BYL719, which selectively inhibits the alpha isoform of the phosphatidylinositol 3-kinase (PI3K) catalytic subunit (p110a), is currently in clinical trials for the treatment of solid tumors, especially luminal breast cancers with PIK3CA mutations and/or HER2 amplification. This study reveals that, even among these sensitive cancers, the initial efficacy of p110α inhibition is mitigated by rapid re-accumulation of the PI3K product PIP3 produced by the p110β isoform.
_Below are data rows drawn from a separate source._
Lemma fold_add_length_get (items : list string) (d : dict nat) (k : string) :
  dict_get k (fold_left add_length items d) =
  if in_dec string_dec k items then Some (String.length k)
  else dict_get k d.
Proof.
  revert d. induction items as [|x r IH]; intros d; [reflexivity|].
  cbn [fold_left]. rewrite IH.
  destruct (in_dec string_dec k r) as [I|I];
    destruct (in_dec string_dec k (x :: r)) as [J|J];
    try reflexivity.
  - exfalso. apply J. now right.
  - destruct J as [-> | J]; [|contradiction].
    apply dict_get_set_same.
  - unfold add_length. apply dict_get_set_other.
    intros ->. apply J. now left.
Qed.

Lemma fold_add_length_NoDup (items : list string) (d : dict nat) :
  NoDup (keys d) -> NoDup (keys (fold_left add_length items d)).
Proof.
  revert d. induction items as [|x r IH]; intros d H; [exact H|].
  cbn [fold_left]. apply IH. now apply dict_set_NoDup.
Qed.

(** X11.  [process_items] maps exactly the strings of [items], each to its
    length: a string of the list is a key whose value is its length, any
    other string is no key.  A string that occurs several times is one key,
    so the dict has as many entries as the list has distinct strings. *)
Theorem process_items_lengths (items : list string) :
  (forall item, In item items ->
     dict_get item (Lesson.process_items items) = Some (String.length item)) /\
  (forall item, ~ In item items ->
     dict_get item (Lesson.process_items items) = None) /\
  NoDup (keys (Lesson.process_items items)) /\
  length (Lesson.process_items items) = len_set items.
Proof.
  assert (G : forall k,
             dict_get k (Lesson.process_items items) =
             if in_dec string_dec k items then Some (String.length k)
             else None).
  { intros k. apply (fold_add_length_get items [] k). }
  assert (N : NoDup (keys (Lesson.process_items items))).
  { apply (fold_add_length_NoDup items []). constructor. }
  assert (K : forall k, In k (keys (Lesson.process_items items)) <->
                        In k items).
  { intros k. rewrite dict_get_keys, G.
    destruct (in_dec string_dec k items); intuition congruence. }
  repeat split.
  - intros item I. rewrite G.
    destruct (in_dec string_dec item items); [reflexivity | contradiction].
  - intros item I. rewrite G.
    destruct (in_dec string_dec item items); [contradiction | reflexivity].
  - exact N.
  - unfold len_set.
    replace (length (Lesson.process_items items))
      with (length (keys (Lesson.process_items items)))
      by (unfold keys; apply length_map).
    apply Nat.le_antisymm; apply NoDup_incl_length;
      try exact N; try apply NoDup_nodup; intros k Hk.
    + apply nodup_In. now apply K.
    + apply K. now apply nodup_In in Hk.
Qed.
Definition DEFAULTSECT : string := "DEFAULT".

Definition raw_has_option (p : RawConfigParser) (section option : string) : bool :=
  if bool_decide (section = "" ∨ section = DEFAULTSECT)
  then bool_decide (is_Some (_defaults p !! option))
  else
    match _sections p !! section with
    | None => false
    | Some opts =>
        bool_decide (is_Some (opts !! option))
        || bool_decide (is_Some (_defaults p !! option))
    end.

Definition raw_get (p : RawConfigParser) (section option : string) : result string :=
  match _sections p !! section with
  | None =>
      if bool_decide (section ≠ DEFAULTSECT) then Raise (NoSectionError section)
      else
        match _defaults p !! option with
        | Some v => Return v
        | None => Raise (NoOptionError option section)
        end
  | Some opts =>
      match opts !! option with
      | Some v => Return v
      | None =>
          match _defaults p !! option with
          | Some v => Return v
          | None => Raise (NoOptionError option section)
          end
      end
  end.

Lemma raw_get_raises (p : RawConfigParser) (section option : string) (e : exn) :
  raw_get p section option = Raise e ->
  e = NoSectionError section \/ e = NoOptionError option section.
Proof.
  unfold raw_get. intros Hget.
  repeat (case_match; simplify_eq); auto.
Qed.

#[global] Instance RawConfigParser_parser : ConfigParser RawConfigParser :=
  {| has_option := raw_has_option; get := raw_get; get_raises := raw_get_raises |}.

(** One optional keyword of [from_configparser]: read only when the
    section has it. *)
Definition keyword {P : Type} `{ConfigParser P} (parser : P) (section name : string)
    : result (option string) :=
  if has_option parser section name
  then v ← get parser section name; mret (Some v)
  else mret None.

(** [cmd.replace('\n', ' ')]. *)
Definition one_line (s : string) : string := replace LF " "%char s.

(** [SimpleScanner.from_configparser]: the options are read, then the
    constructor is called. *)
Definition from_configparser {P : Type} `{ConfigParser P} (os : OS)
    (section : string) (parser : P) : M SimpleScanner :=
  detect_cmd ← lift (keyword parser section "detect_cmd");
  root_path ← lift (keyword parser section "root_path");
  prio ← lift (keyword parser section "priority");
  cache ← lift (keyword parser section "cache");
  cmd ← lift (get parser section "cmd");
  __init__ os section (one_line cmd)
    (from_option PyString (PyInt 0) prio)
    (one_line <$> detect_cmd) root_path cache.

(** [scanner_from_configparser]. *)
Definition scanner_from_configparser {P : Type} `{ConfigParser P} (os : OS)
    (section : string) (parser : P) : M SimpleScanner :=
  if negb (has_option parser section "type") then raise (NoTypeError section)
  else
    scanner_type ← lift (get parser section "type");
    if bool_decide (scanner_type = "simple")
    then from_configparser os section parser
    else raise (UnknownTypeError scanner_type section).

(** ** Ordering of scanners *)

#[global] Instance priority_eq_dec : EqDecision priority.
Proof. solve_decision. Defined.

(** Python 2 [<] on two priorities: integers by value, byte strings
    lexicographically by byte, and an integer below every string (a
    number sorts before an object of any other type). *)
Definition priority_lt (a b : priority) : bool :=
  match a, b with
  | PyInt m, PyInt n => m <? n
  | PyInt _, PyString _ => true
  | PyString _, PyInt _ => false
  | PyString s, PyString t => String.ltb s t
  end.

(** [Scanner.__eq__]: same name and same priority. *)
Definition __eq__ (self other : SimpleScanner) : bool :=
  bool_decide (_name self = _name other)
  && bool_decide (_priority self = _priority other).

(** [Scanner.__lt__]: the priorities alone decide. *)
Definition __lt__ (self other : SimpleScanner) : bool :=
  priority_lt (_priority self) (_priority other).

(** ** The matcher, the ranker and the search session

    The module [fzsl.core] is imported by the package but is not part of
    the sources at hand; the definitions below follow the specification's
    description of the core (sections 3 and 4). *)

(** Modelled from the spec: the Candidate of [fzsl.core], an immutable
    string plus its position in the original discovery order. *)
Record Candidate := {
  text : string;
  order : nat
}.

(** A lone candidate, for statements about a single string. *)
Definition named (s : string) : Candidate := {| text := s; order := 0 |}.

(** Modelled from the spec: the MatchResult of [fzsl.core], a reference
    to a Candidate, a numeric score, and the matched character indices
    into the candidate. *)
Record MatchResult := {
  candidate : Candidate;
  score_value : Z;
  positions : list nat
}.

(** Modelled from the spec: the result type of the matcher's [score],
    a match result or the explicit non-match value; there is no error
    outcome. *)
Inductive Outcome :=
| Match (r : MatchResult)
| NoMatch.

(** Modelled from the spec: the numeric weights of the scoring bonuses
    and penalties of [fzsl.core], a tuning surface exposed as constants. *)
Record Weights := {
  contiguous_bonus : Z;
  boundary_bonus : Z;
  leading_gap_penalty : Z;
  interior_gap_penalty : Z
}.

Module Matcher.

(** Modelled from the spec: the letter classes the case rule and the
    camel-case boundary of [fzsl.core] rest on. *)
Definition is_upper (c : ascii) : bool :=
  let n := N_of_ascii c in ((65 <=? n) && (n <=? 90))%N.
(** * TinyRange: the range parser of [index.js], embedded and verified

    Three modules hold the definitions:

    - [Regex]: the regular expressions of [options.res] and
      [RegExp.prototype.test], as a derivative-based matcher;
    - [JS]: the string and array primitives the parser calls
      ([replace], [split], [indexOf], [substr], [slice], [parseFloat],
      [Array.prototype.sort]);
    - [TinyRange]: the constructor's options, the five token parsers,
      [parse] and [_merge].

    The facts follow in the same order: the matcher decides the language
    of its expression, the primitives, the parser, and last the
    properties of [parse].

    Strings are sequences of UTF-16 code units, a code unit being a
    number of type [N].  Numbers are the integers of [Z]: every number the
    parser handles comes from [parseFloat] on an optionally negated run
    of decimal digits, or is one of the two bounds, and the parser only
    compares them, subtracts two of them and adds one.  This is exact
    for literals up to [2^53] in magnitude, beyond which [parseFloat]
    rounds; and [Z] does not tell [-0] from [0], which JavaScript
    compares equal. *)

From Stdlib Require Import ZArith NArith String Ascii.
From stdpp Require Import base tactics option list sorting.

Local Open Scope Z_scope.

(** ** Regular expressions *)

Module Regex.

(** The expressions of [options.res] are built from character classes,
    concatenation, [?] and [+].  [Void], [Alt] and [Star] are the forms
    their derivatives need. *)
Inductive regex : Type :=
  | Void
  | Eps
  | Cls (p : N → bool)
  | Cat (r1 r2 : regex)
  | Alt (r1 r2 : regex)
  | Star (r : regex).

(** [r?] and [r+]. *)
Definition Opt (r : regex) : regex := Alt Eps r.
Definition Plus (r : regex) : regex := Cat r (Star r).

(** A literal character. *)
Definition Chr (c : N) : regex := Cls (N.eqb c).

(** The words of an expression. *)
Inductive lang : regex → list N → Prop :=
  | lang_eps : lang Eps []
  | lang_cls p c : p c = true → lang (Cls p) [c]
  | lang_cat r1 r2 s1 s2 :
      lang r1 s1 → lang r2 s2 → lang (Cat r1 r2) (s1 ++ s2)
  | lang_alt_l r1 r2 s : lang r1 s → lang (Alt r1 r2) s
  | lang_alt_r r1 r2 s : lang r2 s → lang (Alt r1 r2) s
  | lang_star_nil r : lang (Star r) []
  | lang_star_app r s1 s2 :
      lang r s1 → lang (Star r) s2 → lang (Star r) (s1 ++ s2).

Fixpoint nullable (r : regex) : bool :=
  match r with
  | Void => false
  | Eps => true
  | Cls _ => false
  | Cat r1 r2 => nullable r1 && nullable r2
  | Alt r1 r2 => nullable r1 || nullable r2
  | Star _ => true
  end.

Fixpoint deriv (c : N) (r : regex) : regex :=
  match r with
  | Void => Void
  | Eps => Void
  | Cls p => if p c then Eps else Void
  | Cat r1 r2 =>
      if nullable r1
      then Alt (Cat (deriv c r1) r2) (deriv c r2)
      else Cat (deriv c r1) r2
  | Alt r1 r2 => Alt (deriv c r1) (deriv c r2)
  | Star r1 => Cat (deriv c r1) (Star r1)
  end.

Fixpoint derivs (s : list N) (r : regex) : regex :=
  match s with
  | [] => r
  | c :: s' => derivs s' (deriv c r)
  end.

(** [/^r$/.test(s)]: without the [m] flag the anchors are the two ends
    of the input, so the test succeeds when the whole of [s] is a word
    of [r]. *)
Definition test (r : regex) (s : list N) : bool := nullable (derivs s r).

End Regex.

(** ** The JavaScript primitives the parser calls *)

Module JS.

(** An ASCII string literal, as code units. *)
Definition lit (s : string) : list N := N_of_ascii <$> list_ascii_of_string s.

(** [\d]: the ten ASCII digits. *)
Definition is_digit (c : N) : bool := ((48 <=? c) && (c <=? 57))%N.

(** [\s]: the WhiteSpace and LineTerminator code points of ECMAScript:
    TAB, LF, VT, FF, CR, SP, NBSP, U+1680, U+2000..U+200A, U+2028,
    U+2029, U+202F, U+205F, U+3000 and U+FEFF. *)
Definition is_space (c : N) : bool :=
  (((9 <=? c) && (c <=? 13)) || (c =? 32) || (c =? 160) || (c =? 5760)
   || ((8192 <=? c) && (c <=? 8202)) || (c =? 8232) || (c =? 8233)
   || (c =? 8239) || (c =? 8287) || (c =? 12288) || (c =? 65279))%N.

(** [s.replace(re, '')] for a global expression [re = /[cls]+/g]: every
    maximal run of characters of the class is deleted, which leaves
    exactly the characters outside the class. *)
Definition replace_all_empty (cls : N → bool) (s : list N) : list N :=
  filter (λ c, cls c = false) s.

(** [s.split(sep)] for a one-character separator: the segments between
    the occurrences of [sep]; a string without [sep] (the empty one
    included) is its own single segment. *)
Fixpoint split (sep : N) (s : list N) : list (list N) :=
  match s with
  | [] => [[]]
  | c :: s' =>
      let segs := split sep s' in
      if (c =? sep)%N then [] :: segs else (c :: hd [] segs) :: tl segs
  end.

Fixpoint index_from (c : N) (s : list N) (i : Z) : Z :=
  match s with
  | [] => -1
  | x :: s' => if (x =? c)%N then i else index_from c s' (i + 1)
  end.

(** [s.indexOf(c, from)] for a one-character search string: the first
    position at or after [from] that holds [c], or [-1]. *)
Definition indexOf (s : list N) (c : N) (from : nat) : Z :=
  index_from c (drop from s) (Z.of_nat from).

(** A relative position of [substr] and [slice]: a negative one counts
    from the end, and the result is clamped to the string. *)
Definition rel_index (size k : Z) : Z :=
  if k <? 0 then Z.max (size + k) 0 else Z.min k size.

(** [s.substr(start)] and [s.substr(start, len)]. *)
Definition substr (s : list N) (start : Z) (len : option Z) : list N :=
  let size := Z.of_nat (length s) in
  let from := rel_index size start in
  let n := match len with
           | None => size - from
           | Some l => Z.min (Z.max l 0) (size - from)
           end in
  take (Z.to_nat n) (drop (Z.to_nat from) s).

(** [s.slice(start, end)]. *)
Definition slice (s : list N) (start end_ : Z) : list N :=
  let size := Z.of_nat (length s) in
  let from := rel_index size start in
  let to := rel_index size end_ in
  take (Z.to_nat (to - from)) (drop (Z.to_nat from) s).

(** The leading digits of a string. *)
Fixpoint take_digits (s : list N) : list N :=
  match s with
  | c :: s' => if is_digit c then c :: take_digits s' else []
  | [] => []
  end.

(** The number a run of decimal digits denotes. *)
Definition digits_value (ds : list N) : Z :=
  foldl (λ acc c, 10 * acc + Z.of_N (c - 48)) 0 ds.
Importantly, the reactivation of PI3K mediated by p110β does not invariably restore AKT phosphorylation, demonstrating the limitations of using phospho-AKT as a surrogate to measure PI3K activation. Consistently, we show that the addition of the p110β inhibitor to BYL719 prevents the PIP3 rebound and induces greater antitumor efficacy in HER2-amplified and PIK3CA mutant cancers. •p110α inhibition leads to reactivation of PI3K signaling via p110β•Restoration of PI3K is reliably determined by measuring PIP3 levels, not p-AKT•Dual inhibition of p110α and β blocks rebound of PIP3 and induces tumor regressions Costa et al. show that PI3Kα inhibition only briefly blocks PI3K signaling even in responsive cancer cells due to PI3Kβ activation. Thus, combined PI3Kα and PI3Kβ inhibition provides greater antitumor efficacy. The authors also find PIP3 to be a better marker of active PI3K signaling than phosphorylated AKT.